What is being asked »
Provide only the number of lines below that contain the word "into".

Data for this exercise »
(** C6, as the code has it. When [cuda_exec_context] is applied to a node
    with a cached output tensor, the call returns and the tensor afterwards
    carries the stream and the cuBLAS handle of the context; its cuDNN
    handle is the one it had before, since [set_cudnn_handle] writes the
    nodes only. *)
Theorem cuda_exec_context_updates_tensor
  (n : nat) (this : N) (ctx : CudaExecContext) (h : Heap) (o : Operation) (t : Tensor) :
  wf_at n h this = true ->
  ops h !! this = Some o ->
  output_tensor o <> NULL ->
  tensors h !! output_tensor o = Some t ->
  exists h' t',
    cuda_exec_context n this ctx h = Ok h'
    /\ get_output_tensor this h' = Ok (output_tensor o)
    /\ tensors h' !! output_tensor o = Some t'
    /\ t_custream t' = stream ctx
    /\ t_cublas_handle t' = cublas_handle ctx
    /\ t_cudnn_handle t' = t_cudnn_handle t.
Proof.
  intros Hwf Hthis Hn Ht.
  destruct (cuda_exec_context_spec n this ctx h Hwf) as (h' & E & R & P).
  destruct (P this (reach_refl _ _)) as (_ & _ & _ & T1 & T2).
  destruct (ctx_frame_op _ _ _ _ R Hthis) as (o' & Ho' & S).
  destruct S as (_ & _ & _ & _ & _ & _ & Eo & _).
  rewrite <- Eo in Hn.
  destruct (T1 o' Ho' Hn) as (t1 & Ht1 & S1).
  destruct (T2 o' Ho' Hn) as (t2 & Ht2 & S2).
  assert (t2 = t1) as -> by congruence.
  destruct (ctx_frame_tensor _ _ _ _ R Ht) as (t' & Ht' & D).
  rewrite Eo in Ht1. assert (t' = t1) as -> by congruence.
  exists h', t1. split; [exact E|]. split.
  { unfold get_output_tensor. rewrite (load_Some _ _ _ Ho'). simpl. by rewrite Eo. }
  done.
Qed.

Lemma cuda_exec_context_updates_tensor_witness :
  wf_at 2 test_heap 3%N = true
  /\ (h' ← cuda_exec_context 2 3%N (mkCtx 1 2 3) test_heap;
      t ← load_tensor 50%N h'; Ok (t_custream t, t_cublas_handle t)) = Ok (1%N, 2%N).
Proof.
  split; [reflexivity|].
  destruct (cuda_exec_context_updates_tensor 2 3%N (mkCtx 1 2 3) test_heap
              (inner [1%N; 2%N] 50%N) (mkTensor 0 0 0))
    as (h' & t' & E & _ & Ht & S & C & _); [reflexivity | reflexivity | discriminate | reflexivity |].
  rewrite E. simpl. unfold load_tensor. simpl in Ht. rewrite Ht. simpl.
  simpl in S, C. by rewrite S, C.
Defined.

(** C6 as stated fails: after [cuda_exec_context] with the context (1, 2, 3)
    the cached output tensor of node 3 has the stream 1 and the cuBLAS
    handle 2, but its cuDNN handle is still 0, not 3. *)
Lemma cuda_exec_context_skips_tensor_cudnn :
  get_output_tensor 3%N test_heap = Ok 50%N
  /\ (h' ← cuda_exec_context 2 3%N (mkCtx 1 2 3) test_heap; load_tensor 50%N h')
     = Ok (mkTensor 1 2 0)
  /\ t_cudnn_handle (mkTensor 1 2 0) <> cudnn_handle (mkCtx 1 2 3).
Proof. split; [reflexivity|]. split; [vm_compute; reflexivity|]. discriminate. Qed.

(** * Further properties of the header *)

(** ** Destruction *)

Lemma for_each_app f l1 l2 h :
  for_each f (l1 ++ l2) h = (h' ← for_each f l1 h; for_each f l2 h').
Proof.
  revert h. induction l1 as [|i l1 IH]; intros h; simpl; [done|].
  destruct (f i h) as [h1| | |]; simpl; auto.
Qed.

Lemma collect_Some f i l D :
  collect f (i :: l) = Some D ->
  exists Di D', f i = Some Di /\ collect f l = Some D' /\ Di ## D' /\ D = Di ∪ D'.
Proof.
  simpl. destruct (f i) as [Di|]; [|done]. destruct (collect f l) as [D'|]; [|done].
  case_bool_decide; [|done]. intros [= <-]. eauto 10.
Qed.

Lemma collect_intro f i l Di D' :
  f i = Some Di -> collect f l = Some D' -> Di ## D' ->
  collect f (i :: l) = Some (Di ∪ D').
Proof. intros Hi Hl Hd. simpl. rewrite Hi, Hl. by rewrite bool_decide_eq_true_2. Qed.

Lemma collect_sub f l : forall D i,
  collect f l = Some D -> i ∈ l -> exists Di, f i = Some Di /\ Di ⊆ D.
Proof.
  induction l as [|j l IH]; intros D i H Hi; [by apply elem_of_nil in Hi|].
  apply collect_Some in H as (Dj & D' & Hj & Hl & Hd & ->).
  apply elem_of_cons in Hi as [->|Hi].
  - exists Dj. split; [done | set_solver].
  - destruct (IH D' i Hl Hi) as (Di & Hfi & Hsub). exists Di. split; [done | set_solver].
Qed.

Lemma collect_elem f l : forall D q,
  collect f l = Some D -> q ∈ D -> exists i Di, i ∈ l /\ f i = Some Di /\ q ∈ Di.
Proof.
  induction l as [|j l IH]; intros D q H Hq.
  - simpl in H. injection H as <-. set_solver.
  - apply collect_Some in H as (Dj & D' & Hj & Hl & Hd & ->).
    apply elem_of_union in Hq as [Hq|Hq].
    + exists j, Dj. split; [apply elem_of_cons; auto | done].
    + destruct (IH D' q Hl Hq) as (i & Di & Hi & Hfi & Hqi).
      exists i, Di. split; [apply elem_of_cons; auto | done].
Qed.

Lemma collect_ext_in f g l : forall D,
  (forall i Di, i ∈ l -> f i = Some Di -> g i = Some Di) ->
  collect f l = Some D -> collect g l = Some D.
Proof.
  induction l as [|j l IH]; intros D Hfg H; [done|].
  apply collect_Some in H as (Dj & D' & Hj & Hl & Hd & ->).
  apply collect_intro; [|apply IH|]; try done.
  - apply Hfg; [apply elem_of_cons; auto | done].
  - intros i Di Hi. apply Hfg. apply elem_of_cons; auto.
Qed.

(** Sets below two different positions of the list are disjoint. *)
Lemma collect_disjoint f (l : list N) : forall D (i j : nat) a b Da Db,
  collect f l = Some D -> l !! i = Some a -> l !! j = Some b -> i <> j ->
  f a = Some Da -> f b = Some Db -> Da ## Db.
Proof.
  induction l as [|k l IH]; intros D i j a b Da Db H Hi Hj Hne Ha Hb; [done|].
  apply collect_Some in H as (Dk & D' & Hk & Hl & Hd & ->).
  destruct i as [|i], j as [|j]; simpl in Hi, Hj.
  - done.
  - injection Hi as ->. assert (Dk = Da) as -> by congruence.
    destruct (collect_sub f l D' b Hl) as (Db' & Hb' & Hsub).
    { eapply list_elem_of_lookup_2; eauto. }
    assert (Db' = Db) as -> by congruence. set_solver.
  - injection Hj as ->. assert (Dk = Db) as -> by congruence.
    destruct (collect_sub f l D' a Hl) as (Da' & Ha' & Hsub).
    { eapply list_elem_of_lookup_2; eauto. }
    assert (Da' = Da) as -> by congruence. set_solver.
  - eapply (IH D' i j); eauto.
Qed.

Lemma subtree_null n h : subtree n h NULL = Some ∅.
Proof. by destruct n. Qed.

Lemma subtree_node n h p D :
  p <> NULL -> subtree n h p = Some D ->
  exists n' o D', n = S n' /\ ops h !! p = Some o
    /\ collect (subtree n' h) (inputs o) = Some D' /\ (p ∉ D') /\ D = {[p]} ∪ D'.
Proof.
  intros Hp H. apply N.eqb_neq in Hp. destruct n as [|n']; simpl in H; rewrite Hp in H; [done|].
  destruct (ops h !! p) as [o|]; [|done].
  destruct (collect _ _) as [D'|] eqn:Hc; [|done].
  case_bool_decide; [done|]. injection H as <-. eauto 10.
Qed.

Lemma subtree_intro n h p o D' :
  p <> NULL -> ops h !! p = Some o ->
  collect (subtree n h) (inputs o) = Some D' -> p ∉ D' ->
  subtree (S n) h p = Some ({[p]} ∪ D').
Proof.
  intros Hp Ho Hc Hn. apply N.eqb_neq in Hp. simpl. rewrite Hp, Ho, Hc.
  by rewrite bool_decide_eq_false_2.
Qed.

(** Every node of the set is a live node, never the null pointer. *)
Lemma subtree_live n : forall h p D q,
  subtree n h p = Some D -> q ∈ D -> is_Some (ops h !! q) /\ q <> NULL.
Proof.
  induction n as [|n IH]; intros h p D q H Hq.
  - destruct (decide (p = NULL)) as [->|Hp].
    + rewrite subtree_null in H. injection H as <-. set_solver.
    + by destruct (subtree_node _ _ _ _ Hp H) as (n' & ? & ? & ? & _).
  - destruct (decide (p = NULL)) as [->|Hp].
    + rewrite subtree_null in H. injection H as <-. set_solver.
    + destruct (subtree_node _ _ _ _ Hp H) as (n' & o & D' & [= <-] & Ho & Hc & Hn & ->).
      apply elem_of_union in Hq as [Hq|Hq].
      * apply elem_of_singleton in Hq as ->. eauto.
      * destruct (collect_elem _ _ _ _ Hc Hq) as (i & Di & _ & Hi & Hqi). eauto.
Qed.

(** The set depends on the nodes in it only. *)
Lemma subtree_local n : forall h h1 p D,
  subtree n h p = Some D ->
  (forall q, q ∈ D -> ops h1 !! q = ops h !! q) ->
  subtree n h1 p = Some D.
Proof.
  induction n as [|n IH]; intros h h1 p D H Hsame.
  - destruct (decide (p = NULL)) as [->|Hp]; [by rewrite subtree_null in *|].
    by destruct (subtree_node _ _ _ _ Hp H) as (n' & ? & ? & ? & _).
  - destruct (decide (p = NULL)) as [->|Hp]; [by rewrite subtree_null in *|].
    destruct (subtree_node _ _ _ _ Hp H) as (n' & o & D' & [= <-] & Ho & Hc & Hn & ->).
    apply (subtree_intro n h1 p o D'); try done.
    + rewrite Hsame; [done | set_solver].
    + eapply collect_ext_in; [|exact Hc]. intros i Di Hi Hsi.
      destruct (collect_sub _ _ _ _ Hc Hi) as (Di' & Hsi' & Hsub).
      assert (Di' = Di) as -> by congruence.
      eapply IH; [exact Hsi|]. intros q Hq. apply Hsame. set_solver.
Qed.

Lemma if_union_None {A} (D1 D2 : gset N) (q : N) (x : option A) :
  (if decide (q ∈ D2) then None else if decide (q ∈ D1) then None else x)
  = if decide (q ∈ D1 ∪ D2) then None else x.
Proof.
  destruct (decide (q ∈ D2)), (decide (q ∈ D1)), (decide (q ∈ D1 ∪ D2));
    first [reflexivity | exfalso; rewrite elem_of_union in *; tauto].
Qed.
Lemma if_add_None {A} (D : gset N) (p q : N) (x : option A) : q <> p ->
  (if decide (q ∈ D) then None else x) = if decide (q ∈ {[p]} ∪ D) then None else x.
Proof.
  intros Hq.
  destruct (decide (q ∈ D)), (decide (q ∈ {[p]} ∪ D));
    first [reflexivity | exfalso; rewrite elem_of_union, elem_of_singleton in *; tauto].
Qed.

Lemma delete_inputs_spec n :
  (forall p h D, subtree n h p = Some D ->
     exists h', delete_Operation n p h = Ok h' /\ deleted D h h') ->
  forall l h D, collect (subtree n h) l = Some D ->
    exists h', for_each (delete_Operation n) l h = Ok h' /\ deleted D h h'.
Proof.
  intros IH. induction l as [|i l IHl]; intros h D H.
  - simpl in H. injection H as <-. exists h. split; [done|]. split; [done|].
    intros q. by rewrite decide_False by set_solver.
  - apply collect_Some in H as (Di & D' & Hi & Hl & Hd & ->).
    destruct (IH _ _ _ Hi) as (h1 & E1 & T1 & C1).
    destruct (IHl h1 D') as (h2 & E2 & T2 & C2).
    { eapply collect_ext_in; [|exact Hl]. intros j Dj Hj Hsj.
      destruct (collect_sub _ _ _ _ Hl Hj) as (Dj' & Hsj' & Hsub).
      assert (Dj' = Dj) as -> by congruence.
      eapply subtree_local; [exact Hsj|]. intros q Hq. rewrite C1.
      rewrite decide_False; [done | set_solver]. }
    exists h2. simpl. rewrite E1. simpl. split; [exact E2|]. split; [congruence|].
    intros q. rewrite C2, C1. apply if_union_None.
Qed.

Lemma delete_spec n : forall p h D,
  subtree n h p = Some D ->
  exists h', delete_Operation n p h = Ok h' /\ deleted D h h'.
Proof.
  induction n as [|n IH]; intros p h D H.
  - destruct (decide (p = NULL)) as [->|Hp].
    + rewrite subtree_null in H. injection H as <-. exists h. split; [done|].
      split; [done|]. intros q. by rewrite decide_False by set_solver.
    + by destruct (subtree_node _ _ _ _ Hp H) as (n' & ? & ? & ? & _).
  - destruct (decide (p = NULL)) as [->|Hp].
    + rewrite subtree_null in H. injection H as <-. exists h. split; [done|].
      split; [done|]. intros q. by rewrite decide_False by set_solver.
    + destruct (subtree_node _ _ _ _ Hp H) as (n' & o & D' & [= <-] & Ho & Hc & Hn & ->).
      destruct (delete_inputs_spec n IH _ _ _ Hc) as (h1 & E1 & T1 & C1).
      assert (Hp1 : ops h1 !! p = Some o) by (rewrite C1; by rewrite decide_False).
      exists (free_op p h1). split.
      * simpl. apply N.eqb_neq in Hp. rewrite Hp. rewrite (load_Some _ _ _ Ho). simpl.
        rewrite E1. simpl. by rewrite (load_Some _ _ _ Hp1).
      * split; [exact T1|]. intros q. simpl.
        destruct (decide (q = p)) as [->|Hq].
        -- rewrite lookup_delete_eq. rewrite decide_True; [done | set_solver].
        -- rewrite lookup_delete_ne by done. rewrite C1. by apply if_add_None.
Qed.

(** A deletion that returns has deleted a tree. *)
Lemma delete_inputs_only_trees n :
  (forall p h h', delete_Operation n p h = Ok h' -> exists D, subtree n h p = Some D) ->
  forall l h h', for_each (delete_Operation n) l h = Ok h' ->
    exists D, collect (subtree n h) l = Some D.
Proof.
  intros IH. induction l as [|i l IHl]; intros h h' H; [by exists ∅|].
  simpl in H. inv_bind H. rename x into ha.
  destruct (IH _ _ _ Ha) as (Di & Hi).
  destruct (delete_spec _ _ _ _ Hi) as (ha' & Ea & _ & Ca).
  assert (ha' = ha) as -> by congruence.
  destruct (IHl _ _ Hb) as (D' & Hl).
  assert (Hback : forall j Dj, subtree n ha j = Some Dj -> subtree n h j = Some Dj).
  { intros j Dj Hj. eapply subtree_local; [exact Hj|]. intros q Hq.
    destruct (subtree_live _ _ _ _ _ Hj Hq) as ([o Ho] & _).
    rewrite Ca in Ho |- *. by destruct (decide (q ∈ Di)). }
  exists (Di ∪ D'). apply collect_intro; [done | |].
  - eapply collect_ext_in; [|exact Hl]. intros j Dj _. apply Hback.
  - apply elem_of_disjoint. intros q Hqi Hq'.
    destruct (collect_elem _ _ _ _ Hl Hq') as (j & Dj & _ & Hj & Hqj).
    destruct (subtree_live _ _ _ _ _ Hj Hqj) as ([o Ho] & _).
    rewrite Ca in Ho. by rewrite decide_True in Ho.
Qed.

Lemma delete_only_trees n : forall p h h',
  delete_Operation n p h = Ok h' -> exists D, subtree n h p = Some D.
Proof.
  induction n as [|n IH]; intros p h h' H.
  - destruct (decide (p = NULL)) as [->|Hp]; [exists ∅; apply subtree_null|].
    simpl in H. apply N.eqb_neq in Hp. by rewrite Hp in H.
  - destruct (decide (p = NULL)) as [->|Hp]; [exists ∅; apply subtree_null|].
    simpl in H. pose proof Hp as Hp'. apply N.eqb_neq in Hp'. rewrite Hp' in H.
    inv_bind H. inv_bind Hb. inv_bind Hbb. rename x into o, x0 into h1.
    apply load_Ok in Ha, Hbba.
    destruct (delete_inputs_only_trees n IH _ _ _ Hba) as (D' & Hc).
    destruct (delete_inputs_spec n (delete_spec n) _ _ _ Hc) as (h1' & E1 & _ & C1).
    assert (h1' = h1) as -> by congruence.
    exists ({[p]} ∪ D'). apply (subtree_intro n h p o D'); try done.
    intros Hin. rewrite C1 in Hbba. by rewrite decide_True in Hbba.
Qed.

Output for this exercise »
2